(* ===== verification/Bytes.v ===== *)
(** * Byte strings, integer encodings and addresses

    The integer encodings of [taraxa/state/contracts/storage] (little endian,
    fixed width), of [taraxa/util/bin] (big endian, compact), of
    [math/big.Int.Bytes] (big endian, minimal), and [common.Address] with
    [BytesToAddress], with their round trips. *)
From Stdlib Require Import Strings.Byte Eqdep_dec.
From S2P Require Import Prelude.
Local Close Scope go_scope.

(** ** Bytes *)
Abbreviation bytes := (list Byte.byte).

Definition Z_of_byte (b : Byte.byte) : Z := Z.of_N (Byte.to_N b).

(** Go's conversion [byte(z)] keeps the low eight bits. *)
Definition byte_of_Z (z : Z) : Byte.byte :=
  default Byte.x00 (Byte.of_N (Z.to_N (z mod 256))).

#[global] Instance byte_eq_dec : EqDecision Byte.byte := Byte.byte_eq_dec.

#[global, program] Instance byte_countable : Countable Byte.byte :=
  {| encode b := encode (Byte.to_N b); decode p := decode p ≫= Byte.of_N |}.
Next Obligation. intros b. simpl. rewrite decode_encode. simpl. apply Byte.of_to_N. Qed.

Lemma Z_of_byte_range b : 0 <= Z_of_byte b < 256.
Proof. unfold Z_of_byte. pose proof (Byte.to_N_bounded b). lia. Qed.

Lemma Z_of_byte_of_Z z : Z_of_byte (byte_of_Z z) = z mod 256.
Proof.
  unfold Z_of_byte, byte_of_Z.
  assert (0 <= z mod 256 < 256) by (apply Z.mod_pos_bound; lia).
  destruct (Byte.of_N (Z.to_N (z mod 256))) as [b|] eqn:Hb; simpl.
  - apply Byte.to_of_N in Hb. rewrite Hb. lia.
  - apply Byte.of_N_None_iff in Hb. lia.
Qed.

Lemma byte_of_Z_of_byte b : byte_of_Z (Z_of_byte b) = b.
Proof.
  unfold byte_of_Z. rewrite Z.mod_small by apply Z_of_byte_range.
  unfold Z_of_byte. by rewrite N2Z.id, Byte.of_to_N.
Qed.

Lemma byte_of_Z_mod z : byte_of_Z (z mod 256) = byte_of_Z z.
Proof. unfold byte_of_Z. by rewrite Z.mod_mod by lia. Qed.

(** ** Little endian, fixed width: [storage/iterable_map.go], [ids_imap.go] *)
Definition uint_to_le (n : nat) (val : Z) : bytes :=
  (fun i => byte_of_Z (Z.land (Z.shiftr val (8 * Z.of_nat i)) 255)) <$> seq 0 n.

(** [None] where Go panics with an index out of range. *)
Definition le_to_uint (n : nat) (val : bytes) : option Z :=
  foldl (fun r i => r ← r; b ← val !! i; Some (Z.lor r (Z.shiftl (Z_of_byte b) (8 * Z.of_nat i))))
    (Some 0) (seq 0 n).

Definition uint32ToBytes : Z -> bytes := uint_to_le 4.
Definition bytesToUint32 : bytes -> option Z := le_to_uint 4.
Definition Uint64ToBytes : Z -> bytes := uint_to_le 8.
Definition BytesToUint64 : bytes -> option Z := le_to_uint 8.

Lemma length_uint_to_le n z : length (uint_to_le n z) = n.
Proof. unfold uint_to_le. by rewrite length_fmap, length_seq. Qed.

Lemma lor_shiftl_add a b k : 0 <= k -> 0 <= a < 2 ^ k -> Z.lor a (Z.shiftl b k) = a + b * 2 ^ k.
Proof.
  intros Hk Ha. rewrite <- (Z.add_lor_land a (b * 2 ^ k)), <- (Z.shiftl_mul_pow2 b k) by done.
  assert (Z.land a (Z.shiftl b k) = 0) as ->; [|lia].
  apply Z.bits_inj'. intros n Hn. rewrite Z.land_spec, Z.bits_0.
  destruct (Z.lt_ge_cases n k).
  - rewrite Z.shiftl_spec_low by done. apply andb_false_r.
  - rewrite <- (Z.mod_small a (2 ^ k)) by done.
    by rewrite Z.mod_pow2_bits_high by lia.
Qed.

Lemma land_255 z : Z.land z 255 = z mod 256.
Proof. change 255 with (Z.ones 8). by rewrite Z.land_ones. Qed.

Lemma le_to_uint_prefix n k z :
  (k <= n)%nat ->
  foldl (fun r i => r ← r; b ← uint_to_le n z !! i;
                    Some (Z.lor r (Z.shiftl (Z_of_byte b) (8 * Z.of_nat i))))
    (Some 0) (seq 0 k) = Some (z mod 2 ^ (8 * Z.of_nat k)).
Proof.
  induction k as [|k IH]; intros Hk; [simpl; by rewrite Z.mod_1_r|].
  rewrite seq_S, foldl_app, IH by lia. simpl.
  unfold uint_to_le. rewrite list_lookup_fmap, lookup_seq_lt by lia. simpl.
  rewrite Z_of_byte_of_Z, land_255, Z.mod_mod by lia. f_equal.
  assert (0 <= z mod 2 ^ (8 * Z.of_nat k) < 2 ^ (8 * Z.of_nat k)) by (apply Z.mod_pos_bound; lia).
  rewrite lor_shiftl_add by lia.
  rewrite Z.shiftr_div_pow2 by lia.
  replace (8 * Z.of_nat (S k)) with (8 * Z.of_nat k + 8) by lia.
  rewrite Z.pow_add_r by lia. change (2 ^ 8) with 256.
  rewrite Z.rem_mul_r by lia. lia.
Qed.

(** Reading back what was written recovers the value at its width. *)
Lemma le_roundtrip n z : le_to_uint n (uint_to_le n z) = Some (z mod 2 ^ (8 * Z.of_nat n)).
Proof. apply le_to_uint_prefix. lia. Qed.

Lemma bytesToUint32_uint32ToBytes z : bytesToUint32 (uint32ToBytes z) = Some (u32 z).
Proof. apply le_roundtrip. Qed.

Lemma BytesToUint64_Uint64ToBytes z : BytesToUint64 (Uint64ToBytes z) = Some (u64 z).
Proof. apply le_roundtrip. Qed.

Lemma uint_to_le_inj n a b :
  0 <= a < 2 ^ (8 * Z.of_nat n) -> 0 <= b < 2 ^ (8 * Z.of_nat n) ->
  uint_to_le n a = uint_to_le n b -> a = b.
Proof.
  intros Ha Hb Hab. apply (f_equal (le_to_uint n)) in Hab.
  rewrite !le_roundtrip, !Z.mod_small in Hab by done. congruence.
Qed.

(** ** Big endian: [taraxa/util/bin] *)
Definition uint_to_be (n : nat) (i : Z) : bytes :=
  (fun j => byte_of_Z (Z.shiftr i (8 * Z.of_nat (n - 1 - j)))) <$> seq 0 n.

Definition be_to_uint (b : bytes) : Z :=
  foldl (fun r x => Z.lor (Z.shiftl r 8) (Z_of_byte x)) 0 b.

Definition SizeInBytes (i : Z) : nat :=
  if i <? 2 ^ 8 then 1 else if i <? 2 ^ 16 then 2 else if i <? 2 ^ 24 then 3
  else if i <? 2 ^ 32 then 4 else if i <? 2 ^ 40 then 5 else if i <? 2 ^ 48 then 6
  else if i <? 2 ^ 56 then 7 else 8.

Definition ENC_b_endian_compact_64_1 (i : Z) : bytes :=
  if i <? 2 ^ 8 then uint_to_be 1 i else if i <? 2 ^ 16 then uint_to_be 2 i
  else if i <? 2 ^ 24 then uint_to_be 3 i else if i <? 2 ^ 32 then uint_to_be 4 i
  else if i <? 2 ^ 40 then uint_to_be 5 i else if i <? 2 ^ 48 then uint_to_be 6 i
  else if i <? 2 ^ 56 then uint_to_be 7 i else uint_to_be 8 i.

(** [None] where Go panics (more than eight bytes). *)
Definition DEC_b_endian_compact_64 (b : bytes) : option Z :=
  if decide (length b <= 8)%nat then Some (be_to_uint b) else None.

Lemma length_uint_to_be n z : length (uint_to_be n z) = n.
Proof. unfold uint_to_be. by rewrite length_fmap, length_seq. Qed.

Lemma be_to_uint_snoc b x : be_to_uint (b ++ [x]) = be_to_uint b * 256 + Z_of_byte x.
Proof.
  unfold be_to_uint. rewrite foldl_app. simpl. rewrite Z.lor_comm.
  pose proof (Z_of_byte_range x). rewrite lor_shiftl_add by lia. lia.
Qed.

Lemma uint_to_be_S n z : uint_to_be (S n) z = uint_to_be n (Z.shiftr z 8) ++ [byte_of_Z z].
Proof.
  unfold uint_to_be. rewrite seq_S, fmap_app. f_equal.
  - apply list_fmap_ext. intros i j [-> Hj]%lookup_seq.
    rewrite Z.shiftr_shiftr by lia. do 2 f_equal. lia.
  - simpl. replace (n - 0 - n)%nat with 0%nat by lia. by rewrite Z.shiftr_0_r.
Qed.

Lemma be_roundtrip n z : be_to_uint (uint_to_be n z) = z mod 2 ^ (8 * Z.of_nat n).
Proof.
  revert z. induction n as [|n IH]; intros z; [simpl; by rewrite Z.mod_1_r|].
  rewrite uint_to_be_S, be_to_uint_snoc, IH, Z_of_byte_of_Z, Z.shiftr_div_pow2 by lia.
  replace (8 * Z.of_nat (S n)) with (8 + 8 * Z.of_nat n) by lia.
  rewrite Z.pow_add_r, Z.rem_mul_r by lia. change (2 ^ 8) with 256. lia.
Qed.

Lemma ENC_b_endian_compact_64_1_size i :
  ENC_b_endian_compact_64_1 i = uint_to_be (SizeInBytes i) i.
Proof. unfold ENC_b_endian_compact_64_1, SizeInBytes. by repeat case_match. Qed.

Lemma SizeInBytes_bound i : 0 <= i < 2 ^ 64 -> i < 2 ^ (8 * Z.of_nat (SizeInBytes i)).
Proof. intros. unfold SizeInBytes. repeat case_match; zbool; simpl; lia. Qed.

Lemma SizeInBytes_range i : (1 <= SizeInBytes i <= 8)%nat.
Proof. unfold SizeInBytes. repeat case_match; lia. Qed.

(** The compact encoding of a [uint64] decodes to itself. *)
Lemma compact_64_roundtrip i :
  0 <= i < 2 ^ 64 -> DEC_b_endian_compact_64 (ENC_b_endian_compact_64_1 i) = Some i.
Proof.
  intros Hi. rewrite ENC_b_endian_compact_64_1_size. unfold DEC_b_endian_compact_64.
  rewrite length_uint_to_be, decide_True by apply SizeInBytes_range.
  rewrite be_roundtrip, Z.mod_small; [done|]. pose proof (SizeInBytes_bound i). lia.
Qed.

(** ** [big.Int.Bytes]: big endian without leading zeros *)
Definition big_len (z : Z) : nat := if z =? 0 then 0 else Z.to_nat (Z.log2 (Z.abs z) / 8 + 1).
Definition big_Bytes (z : Z) : bytes := uint_to_be (big_len z) (Z.abs z).
Definition big_SetBytes (b : bytes) : Z := be_to_uint b.

Lemma big_roundtrip z : 0 <= z -> big_SetBytes (big_Bytes z) = z.
Proof.
  intros Hz. unfold big_SetBytes, big_Bytes. rewrite be_roundtrip, Z.abs_eq by done.
  apply Z.mod_small. split; [done|]. unfold big_len.
  destruct (Z.eqb_spec z 0) as [->|]; [simpl; lia|].
  pose proof (Z.log2_nonneg (Z.abs z)).
  assert (0 <= Z.log2 (Z.abs z) / 8) by (apply Z.div_pos; lia).
  rewrite Z2Nat.id, Z.abs_eq in * by lia.
  apply Z.log2_lt_cancel. rewrite Z.log2_pow2 by lia.
  pose proof (Z.mul_succ_div_gt (Z.log2 z) 8). lia.
Qed.

Lemma big_Bytes_inj a b : 0 <= a -> 0 <= b -> big_Bytes a = big_Bytes b -> a = b.
Proof.
  intros Ha Hb Hab. apply (f_equal big_SetBytes) in Hab. by rewrite !big_roundtrip in Hab.
Qed.

Lemma length_big_Bytes v n : 0 <= v < 2 ^ (8 * n) -> 0 <= n -> Z.of_nat (length (big_Bytes v)) <= n.
Proof.
  intros Hv Hn. unfold big_Bytes, big_len. rewrite length_uint_to_be. destruct (Z.eqb_spec v 0); [simpl; lia|].
  rewrite Z.abs_eq by lia. assert (Z.log2 v < 8 * n) by (apply Z.log2_lt_pow2; lia).
  pose proof (Z.log2_nonneg v). pose proof (Z.div_lt_upper_bound (Z.log2 v) 8 n ltac:(lia) ltac:(lia)). lia.
Qed.

(** ** Addresses: [common.Address], twenty bytes *)
Record Address := mkAddress {
  addr_bytes : bytes;
  addr_len : Nat.eqb (length addr_bytes) 20 = true;
}.

Lemma Address_eq a b : addr_bytes a = addr_bytes b -> a = b.
Proof.
  destruct a as [a Ha], b as [b Hb]. simpl. intros ->. f_equal.
  apply UIP_dec, Bool.bool_dec.
Qed.

#[global] Instance Address_eq_dec : EqDecision Address.
Proof.
  intros a b. destruct (decide (addr_bytes a = addr_bytes b)) as [H|H].
  - left. by apply Address_eq.
  - right. by intros ->.
Defined.

Lemma addr_length a : length (addr_bytes a) = 20%nat.
Proof. apply Nat.eqb_eq, addr_len. Qed.

(** [SetBytes]: a longer string is cropped from the left, a shorter one is
    padded with zeros on the left. *)
Definition pad_left (n : nat) (b : bytes) : bytes :=
  if decide (n < length b)%nat then drop (length b - n) b
  else replicate (n - length b) Byte.x00 ++ b.

Lemma length_pad_left n b : length (pad_left n b) = n.
Proof.
  unfold pad_left. case_decide.
  - rewrite length_drop. lia.
  - rewrite length_app, length_replicate. lia.
Qed.

Lemma pad_left_ok b : Nat.eqb (length (pad_left 20 b)) 20 = true.
Proof. by rewrite length_pad_left. Qed.

Definition BytesToAddress (b : bytes) : Address :=
  match Bool.bool_dec (Nat.eqb (length (pad_left 20 b)) 20) true with
  | left H => mkAddress (pad_left 20 b) H
  | right H => False_rect Address (H (pad_left_ok b))
  end.

Definition ZeroAddress : Address := BytesToAddress [].

Lemma addr_bytes_BytesToAddress b : addr_bytes (BytesToAddress b) = pad_left 20 b.
Proof. unfold BytesToAddress. destruct (Bool.bool_dec _ _) as [|n]; [done|]. destruct (n (pad_left_ok b)). Qed.

(** An address read back from its own bytes is unchanged. *)
Lemma BytesToAddress_bytes a : BytesToAddress (addr_bytes a) = a.
Proof.
  apply Address_eq. rewrite addr_bytes_BytesToAddress. unfold pad_left.
  rewrite addr_length, decide_False, Nat.sub_diag by lia. done.
Qed.

#[global, program] Instance Address_countable : Countable Address :=
  {| encode a := encode (addr_bytes a); decode p := BytesToAddress <$> decode p |}.
Next Obligation. intros a. simpl. rewrite decode_encode. simpl. by rewrite BytesToAddress_bytes. Qed.

(** [new(Address).SetBytes] of a small number, for concrete runs. *)
Definition addr_of_Z (z : Z) : Address := BytesToAddress (uint_to_be 20 z).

━━━━━━━━━━━━━━━━━━━━━━━━━━━━━━

Would you copy out exactly the lines above that start at the one containing "destruct (Byte.of_N (Z.to_N" and end at the one containing "rewrite seq_S, foldl_app, IH by lia. simpl.", inclusive?

Result of this exercise -
  destruct (Byte.of_N (Z.to_N (z mod 256))) as [b|] eqn:Hb; simpl.
  - apply Byte.to_of_N in Hb. rewrite Hb. lia.
  - apply Byte.of_N_None_iff in Hb. lia.
Qed.

Lemma byte_of_Z_of_byte b : byte_of_Z (Z_of_byte b) = b.
Proof.
  unfold byte_of_Z. rewrite Z.mod_small by apply Z_of_byte_range.
  unfold Z_of_byte. by rewrite N2Z.id, Byte.of_to_N.
Qed.

Lemma byte_of_Z_mod z : byte_of_Z (z mod 256) = byte_of_Z z.
Proof. unfold byte_of_Z. by rewrite Z.mod_mod by lia. Qed.

(** ** Little endian, fixed width: [storage/iterable_map.go], [ids_imap.go] *)
Definition uint_to_le (n : nat) (val : Z) : bytes :=
  (fun i => byte_of_Z (Z.land (Z.shiftr val (8 * Z.of_nat i)) 255)) <$> seq 0 n.

(** [None] where Go panics with an index out of range. *)
Definition le_to_uint (n : nat) (val : bytes) : option Z :=
  foldl (fun r i => r ← r; b ← val !! i; Some (Z.lor r (Z.shiftl (Z_of_byte b) (8 * Z.of_nat i))))
    (Some 0) (seq 0 n).

Definition uint32ToBytes : Z -> bytes := uint_to_le 4.
Definition bytesToUint32 : bytes -> option Z := le_to_uint 4.
Definition Uint64ToBytes : Z -> bytes := uint_to_le 8.
Definition BytesToUint64 : bytes -> option Z := le_to_uint 8.

Lemma length_uint_to_le n z : length (uint_to_le n z) = n.
Proof. unfold uint_to_le. by rewrite length_fmap, length_seq. Qed.

Lemma lor_shiftl_add a b k : 0 <= k -> 0 <= a < 2 ^ k -> Z.lor a (Z.shiftl b k) = a + b * 2 ^ k.
Proof.
  intros Hk Ha. rewrite <- (Z.add_lor_land a (b * 2 ^ k)), <- (Z.shiftl_mul_pow2 b k) by done.
  assert (Z.land a (Z.shiftl b k) = 0) as ->; [|lia].
  apply Z.bits_inj'. intros n Hn. rewrite Z.land_spec, Z.bits_0.
  destruct (Z.lt_ge_cases n k).
  - rewrite Z.shiftl_spec_low by done. apply andb_false_r.
  - rewrite <- (Z.mod_small a (2 ^ k)) by done.
    by rewrite Z.mod_pow2_bits_high by lia.
Qed.

Lemma land_255 z : Z.land z 255 = z mod 256.
Proof. change 255 with (Z.ones 8). by rewrite Z.land_ones. Qed.

Lemma le_to_uint_prefix n k z :
  (k <= n)%nat ->
  foldl (fun r i => r ← r; b ← uint_to_le n z !! i;
                    Some (Z.lor r (Z.shiftl (Z_of_byte b) (8 * Z.of_nat i))))
    (Some 0) (seq 0 k) = Some (z mod 2 ^ (8 * Z.of_nat k)).
Proof.
  induction k as [|k IH]; intros Hk; [simpl; by rewrite Z.mod_1_r|].
  rewrite seq_S, foldl_app, IH by lia. simpl.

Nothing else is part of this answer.